El periodista recordó que United “entró simplemente como una alianza para compartir frecuencias, compartir bases de datos, ser más eficientes y llegar a más destinos”.

Sin embargo, para eso, puso 450 millones de dólares, y “lo hizo con respaldo de las acciones de Germán Efromovich”, presidente de la junta directiva de Avianca Holdings.

“Esas acciones están pignoradas a United”, agregó Arizmendi en el programa radial que dirige, y acto seguido soltó su explosiva afirmación: “En la práctica, mire lo que le estoy diciendo hoy jueves 25 de abril, antes de que se acabe este año, Avianca será de United”.

Para Arizmendi, en la lógica empresarial, si no es así, “no tiene sentido”. Además, planteó que nadie va a entregar 450 millones de dólares sin tener una garantía sobre cómo se los van a pagar. “No es a un banco. No. Es a United”, dijo.

Así que, de acuerdo con Arizmendi, “la solución será que la aerolínea estadounidense le pida a Efromovich que le endose sus acciones en Avianca”.

Sorprendida con la afirmación, Darcy Quinn dijo: “Cuesta trabajo pensar que una persona como Efromovich, tan astuta en el tema de los negocios, no hubiese pensado eso antes de hacer la alianza”.

Pero la respuesta de Arizmendi reveló la naturaleza del multimillonario brasileño: “Lo tiene calculado, por supuesto.
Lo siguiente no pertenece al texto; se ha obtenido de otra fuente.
(** One turn of the producer does work, or it waits: it has not looked at the
    ring yet, or the ring is full. *)
Lemma producer_step s :
  good cap s -> let s' := step_producer s in
  good cap s' /\ cons s' = cons s /\ consumers (cfg s') = consumers (cfg s) /\
  (work s' = work s - 1 \/
   work s' = work s /\ ring s' = ring s /\ (prod_done s' <-> prod_done s) /\
   (prod_done s \/ (to_push s' < to_push s)%nat \/ ring s = cap)).
Proof using Type.
  intros (pos & l & p & k & Hg). pose proof Hg as []. cbn zeta. unfold step_producer.
  destruct (prod s) as [i|i|] eqn:Ep; [| |done]; cbn -[values] in g_prod0, g_values0.
  - destruct g_prod0 as (Hi & last & ->). destruct (Nat.ltb_spec i n) as [Hlt|].
    2: { split; [by eexists _, _, _, _|]. split; [done|]. split; [done|]. right. split; [done|].
         split; [done|]. split; [done|]. left. unfold prod_done. rewrite Ep. f_equal. lia. }
    unfold exec. rewrite g_producers0. cbn. split.
    { exists pos, l, (PushStart (f i)), k. split; cbn; try done. }
    split; [done|]. split; [done|]. right. unfold work, prod_work, cons_work, ring, to_push, prod_done.
    cbn. rewrite Ep, g_producers0, g_consumers0. cbn. split; [done|]. split; [done|].
    split; [split; [done|intros [= ->]; lia]|]. right. left. lia.
  - destruct g_prod0 as (Hi & Hv). unfold exec. rewrite g_producers0. cbn [list_lookup lookup].
    assert (Hbase : work s = prod_work s p + cons_work s k)
      by (unfold work; by rewrite g_producers0, g_consumers0).
    destruct (decide (Z.of_nat (length l) < cap)) as [Hroom|Hfull].
    + rewrite <- g_cap0 in Hroom.
      destruct (step_push_cases _ pos l p k _ g_rep0 g_push0 g_pop0 Hv Hroom)
        as (q' & p' & e & -> & Hc & [(Hv' & Hrank & Hr & Hpo & Hko)|(-> & Hrank & Hr & Hko)]).
      * assert (Ha : forall q cs, after_push i (mkC q [p'] cs) = PPushing i) by (by destruct p').
        change (<[0%nat:=p']> [p]) with [p']. rewrite Ha. split.
        { exists pos, l, p', k. split; cbn; try done. congruence. }
        split; [done|]. split; [done|]. unfold work, prod_work, cons_work, ring, to_push, prod_done.
        cbn [cfg producers consumers prod cons queue]. rewrite Ep, g_producers0, g_consumers0, Hrank.
        rewrite (len_rep _ _ _ Hr), (len_rep _ _ _ g_rep0).
        destruct p; cbn in Hv |- *; try done; cbn in Hrank.
        -- right. split; [lia|]. split; [done|]. split; [done|]. right. left.
           destruct p'; cbn in Hrank; try lia; lia.
        -- left. lia.
        -- left. lia.
        -- pose proof (push_rank_bound p'). lia.
      * change (<[0%nat:=PushIdle (Some true)]> [p]) with [PushIdle (Some true)].
        cbn [after_push producers lookup list_lookup]. split.
        { exists pos, (l ++ [f i]), (PushIdle (Some true)), k. split; cbn -[values]; try done; try congruence.
          - split; [lia|by eexists].
          - by rewrite spsc_values_S, g_values0, app_assoc. }
        split; [done|]. split; [done|]. left. unfold work, prod_work, cons_work.
        cbn [cfg producers consumers prod cons pushing]. rewrite Ep, g_producers0, g_consumers0, Hrank.
        cbn [pushing push_rank]. lia.
    + pose proof (rep_le _ _ _ g_rep0) as Hle. rewrite g_cap0 in Hle.
      destruct p as [| |v w|v w|v w|]; cbn in Hv, g_push0; try done;
        try (destruct_and?; exfalso; lia).
      * cbn. split.
        { exists pos, l, (PushRead v (write_pos (queue (cfg s)))), k. split; cbn; try done. }
        split; [done|]. split; [done|]. right. unfold work, prod_work, cons_work, ring, to_push, prod_done.
        cbn. rewrite Ep, g_producers0, g_consumers0. cbn. split; [lia|]. split; [done|]. split; [done|]. right. left. lia.
      * subst w. cbn. rewrite (rep_no_space _ _ _ g_rep0), g_cap0, (proj2 (Z.eqb_eq _ _)) by lia.
        cbn. split.
        { exists pos, l, (PushIdle (Some false)), k. split; cbn; try done. split; [lia|by eexists]. }
        split; [done|]. split; [done|]. right. unfold work, prod_work, cons_work, ring, prod_done.
        cbn. rewrite Ep, g_producers0, g_consumers0. cbn. split; [lia|]. split; [done|].
        split; [split; [intros [= ->]; lia|done]|].
        right. right. rewrite (len_rep _ _ _ g_rep0). lia.
Qed.
(** The same of the consumer: it waits as long as the ring is empty. *)
Lemma consumer_step s :
  good cap s -> let s' := step_consumer s in
  good cap s' /\ prod s' = prod s /\ producers (cfg s') = producers (cfg s) /\
  (work s' = work s - 1 \/
   work s' = work s /\ ring s' = ring s /\ (cons_done s' <-> cons_done s) /\
   (cons_done s \/ (to_pop s' < to_pop s)%nat \/ ring s = 0)).
Proof using Type.
  intros (pos & l & p & k & Hg). pose proof Hg as []. cbn zeta. unfold step_consumer.
  destruct (cons s) as [acc|acc|] eqn:Ec; [| |done]; cbn -[values] in g_cons0, g_values0.
  - destruct g_cons0 as (Hi & last & ->). destruct (Nat.ltb_spec (length acc) n) as [Hlt|].
    2: { split; [by eexists _, _, _, _|]. split; [done|]. split; [done|]. right. split; [done|].
         split; [done|]. split; [done|]. left. exists acc. split; [done|lia]. }
    unfold exec. rewrite g_consumers0. cbn. split.
    { exists pos, l, p, PopStart. split; cbn; try done. }
    split; [done|]. split; [done|]. right. unfold work, prod_work, cons_work, ring, to_pop, cons_done.
    cbn. rewrite Ec, g_producers0, g_consumers0. cbn. split; [done|]. split; [done|].
    split; [split; [by intros (? & ? & ?)|intros (? & [= ->] & ?); lia]|]. right. left. lia.
  - destruct g_cons0 as (Hi & Hb). unfold exec. rewrite g_consumers0. cbn [list_lookup lookup].
    destruct (step_pop_cases _ pos l k p g_rep0 g_pop0 g_push0 Hb)
      as (q' & k' & e & -> & Hc & [(Hb' & Hrank & Hr & Hko & Hpo)|[(-> & Hrank & -> & ->)|
            (v & l' & -> & Hrank & -> & Hr & Hpo)]]).
    + assert (Ha : forall q ps, after_pop acc (mkC q ps [k']) = CPopping acc) by (by destruct k').
      change (<[0%nat:=k']> [k]) with [k']. rewrite Ha. split.
      { exists pos, l, p, k'. split; cbn; try done. congruence. }
      split; [done|]. split; [done|]. unfold work, prod_work, cons_work, ring, to_pop, cons_done.
      cbn [cfg producers consumers prod cons queue]. rewrite Ec, g_producers0, g_consumers0, Hrank.
      rewrite (len_rep _ _ _ Hr), (len_rep _ _ _ g_rep0).
      destruct k; cbn in Hb |- *; try done; cbn in Hrank.
      * right. split; [lia|]. split; [done|]. split; [split; by intros (? & ? & ?)|]. right. left.
        destruct k'; cbn in Hrank; try lia; lia.
      * left. lia.
      * left. lia.
      * pose proof (pop_rank_bound k'). lia.
    + change (<[0%nat:=PopIdle (Some None)]> [k]) with [PopIdle (Some None)].
      cbn [after_pop consumers lookup list_lookup]. split.
      { exists pos, [], p, (PopIdle (Some None)). split; cbn -[values]; try done. split; [lia|by eexists]. }
      split; [done|]. split; [done|]. right. unfold work, prod_work, cons_work, ring, cons_done.
      cbn [cfg producers consumers prod cons queue]. rewrite Ec, g_producers0, g_consumers0, Hrank.
      cbn [got pop_rank]. split; [lia|]. split; [done|].
      split; [split; [intros (? & [= ->] & ?); lia|by intros (? & ? & ?)]|].
      right. right. by rewrite (len_rep _ _ _ g_rep0).
    + change (<[0%nat:=PopIdle (Some (Some v))]> [k]) with [PopIdle (Some (Some v))].
      cbn [after_pop consumers lookup list_lookup]. split.
      { exists (pos + 1), l', p, (PopIdle (Some (Some v))). split; cbn -[values]; try done; try congruence.
        - rewrite length_app. cbn. split; [lia|by eexists].
        - by rewrite g_values0, <- app_assoc. }
      split; [done|]. split; [done|]. left. unfold work, prod_work, cons_work.
      cbn [cfg producers consumers prod cons]. rewrite Ec, g_producers0, g_consumers0, Hrank.
      cbn [got pop_rank]. rewrite length_app. cbn [length]. lia.
Qed.
(** ** Properties *)

(** C8: with the orderings of the source, whatever values the loads return
    within what these allow: the successful compare-exchanges are pushes and pops
    of one stack of free indices, in the order of the events, and the stack is
    the list that the last values link; no thread panics; what a finished
    [acquire] returns was popped by it, and when it fails the stack was empty at
    some moment, not older than what the thread had seen when it called. *)
Theorem weak_index_set_stack cap s n c evs :
  new cap = Ret s -> reach cap (init s n) c evs ->
  exists free,
    spec_run (seqZ 0 cap) evs = Some free /\
    chain (next (state cap (mem c))) (extract_head (latest (mem c) Head)) free /\
    forall i w, threads c !! i = Some w ->
      at_ (local w) <> Panicked /\
      (at_ (local w) = Idle ->
       match returned (local w) with
       | Some (Ok idx) => effect (local w) = Some (Acquired idx)
       | Some (Err NoFreeIndex) =>
           exists k, (called w Head <= k <= length evs)%nat /\ spec_run (seqZ 0 cap) (take k evs) = Some []
       | None => True
       end).
Proof.
  intros Hn Hr. destruct (weak_index_inv _ _ _ _ _ Hn Hr) as (free & Hi). exists free.
  split; [apply (i_mem _ _ _ _ Hi)|]. split; [apply (i_strong _ _ _ _ Hi)|]. intros i w Hw.
  destruct (strong_lookup _ _ _ _ Hi i w Hw) as [_ Hok]. unfold IndexSetThreads.thread_ok in Hok.
  split; [intros E; by rewrite E in Hok|]. intros E. rewrite E in Hok.
  pose proof (to_local _ _ _ _ (i_threads _ _ _ _ Hi i w Hw)) as Hl. unfold local_ok in Hl. rewrite E in Hl.
  destruct (returned (local w)) as [[x|[]]|]; try done. destruct Hl as (_ & Hk & Hs). by eexists.
Qed.

(** C7: an index goes from owner to owner with its memory: an index that a
    thread owns is in range and owned by no other thread; the owner has seen the
    last value of the link and of the cell of the index, whoever stored it, so
    all its unsynchronised loads return the last value, and its stores can only
    come after all others. *)
Theorem weak_index_set_handover cap s n c evs i w x :
  new cap = Ret s -> reach cap (init s n) c evs ->
  threads c !! i = Some w -> x ∈ owned (local w) ->
  0 <= x < cap /\
  (forall j u, threads c !! j = Some u -> i <> j -> x ∉ owned (local u)) /\
  forall l, belongs x l ->
    length (mem c l) = S (view_of w l) /\
    forall o ts v V, load o l ts (mem c) (view_of w) = Some (v, V) -> v = latest (mem c) l.
Proof.
  intros Hn Hr Hw Hx. destruct (weak_index_inv _ _ _ _ _ Hn Hr) as (free & Hi).
  pose proof (owned_held _ _ Hx) as Hh. destruct (held_index _ _ _ _ Hi i w x Hw Hh) as [Hb _].
  split; [done|]. split.
  { intros j u Hu Hne Hxu. apply (held_apart _ _ _ _ Hi i j w u x Hw Hu Hne Hh). by apply owned_held. }
  intros l Hl. destruct (i_threads _ _ _ _ Hi i w Hw) as [Hc _ Hcur _]. specialize (Hcur x Hh l Hl).
  split; [specialize (Hc l); lia|]. intros o ts v V Hld. by apply (load_current _ _ _ _ _ _ _ Hld).
Qed.

(** Lock-freedom: a compare-exchange can succeed, or some other one has
    succeeded since the head that the thread loaded. *)
Theorem weak_index_set_lock_free cap s n c evs i w :
  new cap = Ret s -> reach cap (init s n) c evs -> threads c !! i = Some w ->
  match at_ (local w) with AcqCas _ _ | RelCas _ _ => True | _ => False end ->
  (exists c' e, exec cap i Win c = Some (c', [e])) \/ seen (local w) < Z.of_nat (length evs).
Proof.
  intros Hn Hr Hw Hp. destruct (weak_index_inv _ _ _ _ _ Hn Hr) as (free & Hi).
  destruct (strong_lookup _ _ _ _ Hi i w Hw) as [_ Hok]. pose proof (mo_version _ _ _ _ (i_mem _ _ _ _ Hi)) as Hlen.
  assert (Hcas : forall old, fresh (state cap (mem c)) (version_of (mem c)) (seen (local w)) old ->
    latest (mem c) Head = old \/ seen (local w) < Z.of_nat (length evs)).
  { intros old [Hle Heq]. unfold version_of in *. rewrite Hlen in *.
    destruct (decide (seen (local w) = Z.of_nat (length evs))) as [E|E]; [left|right; lia].
    symmetry. apply Heq. lia. }
  unfold IndexSetThreads.thread_ok in Hok. unfold exec. rewrite Hw. cbn. unfold win_thread.
  destruct (at_ (local w)) as [| |old|old nx|x|x|x old|x old| |] eqn:E; try done.
  - destruct Hok as [[Hf _] _]. destruct (Hcas old Hf) as [<-|Hlt]; [left|by right].
    rewrite Z.eqb_refl. destruct (rmw _ _ _ _ _ _) as [M V]. by do 2 eexists.
  - destruct Hok as (_ & _ & Hf & _). destruct (Hcas old Hf) as [<-|Hlt]; [left|by right].
    rewrite Z.eqb_refl. destruct (rmw _ _ _ _ _ _) as [M V]. by do 2 eexists.
Qed.

(** ** The interleavings of IndexSetConc.v are among these runs *)

Section sc.
Context (cap : Z).

Definition quiet_event (e : event) : bool := match e with FoundEmpty => false | _ => true end.
(* ===== verification/BitsetLoop.v ===== *)
(** * The threaded tests of AtomicBitSet
    (entangle-lockfree/src/atomic_bitset.rs, concurrent_set and
    concurrent_set_clear)

    Any number of threads, each setting a list of bits, as programs over the
    machine of BitsetConc.v.  However their turns fall the loops end, and then
    the bits that are set are those of all the lists. *)
From S2P Require Import Prelude Rounds Bitset BitsetConc.
#[local] Open Scope Z_scope.

Module BitsetLoop.
Import AtomicBitSet BitsetThreads.

(** [for i in todo { bs.set(i); }]: before the next call or in it, with the bits
    that follow; [Failed] is a panic. *)
Inductive loop :=
| Next (todo : list Z)
| Setting (todo : list Z)
| Failed.

Record sys := mkSys { cfg : config; loops : list loop }.

(** The answer of [set] is ignored. *)
Definition after_set (todo : list Z) (t : thread) : loop :=
  match at_ t with Idle => Next todo | Panicked => Failed | _ => Setting todo end.

Definition turn (l : loop) (spurious : bool) : option (action * (thread -> loop)) :=
  match l with
  | Next [] | Failed => None
  | Next (i :: todo) => Some (Call (SetBit i), after_set todo)
  | Setting todo => Some (Run spurious, after_set todo)
  end.

Definition step (i : nat) (spurious : bool) (s : sys) : sys :=
  match loops s !! i with
  | None => s
  | Some l =>
      match turn l spurious with
      | None => s
      | Some (a, next) =>
          match exec i a (cfg s) with
          | Some (c, _) =>
              let l' := match threads c !! i with Some t => next t | None => Failed end in
              mkSys c (<[i := l']> (loops s))
          | None => mkSys (cfg s) (<[i := Failed]> (loops s))
          end
      end
  end.

(** One thread per list. *)
Definition start (capacity : Z) (jobs : list (list Z)) : sys :=
  mkSys (init (new capacity) (length jobs)) (Next <$> jobs).

(** [concurrent_set]: four threads set the 64 bits of a word each;
    [concurrent_set_clear]: two threads set two bits of one word each. *)
Definition concurrent_set : sys :=
  start 256 ((fun t => (fun i => t * 64 + i) <$> seqZ 0 64) <$> seqZ 0 4).
Definition concurrent_set_clear : sys := start 4 [[0; 1]; [2; 3]].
Él tiene que salvar su capital, tiene que salvar su inversión. O sea: a él Avianca como Avianca, le da igual tener la plata en Avianca… Lo que le importa es plata segura, que no arriesgue y no comprometa su capital. Y él tiene dificultades de caja, indiscutiblemente”.

Esa es la razón por la cual “Avianca se va a desinveritr en todo lo que tenía pensado, porque no tiene capital”, agregó Arizmendi.

Con base en esas apreciaciones, Quinn concluyó: “Entonces le va a tocar entregar varias rutas, compartirlas con otras aerolíneas, a pesar de que tenía el monopolio en muchos lugares del país”.

Y tomó la vocería de los pasajeros. “Lo que importa es que, sea quien sea el dueño, sea una aerolínea buena, cumplida. Más allá de los negocios, lo que queremos es que la aerolínea sea fuerte, cumplida, con buen servicio y que siga siendo la aerolínea insignia de Colombia”.

“Cielos abiertos”, concluyó Arizmendi. “El negocio de la industria de la aviación va a quedar en manos de cuatro o cinco monstruos en el mundo. No hay lugar para más”.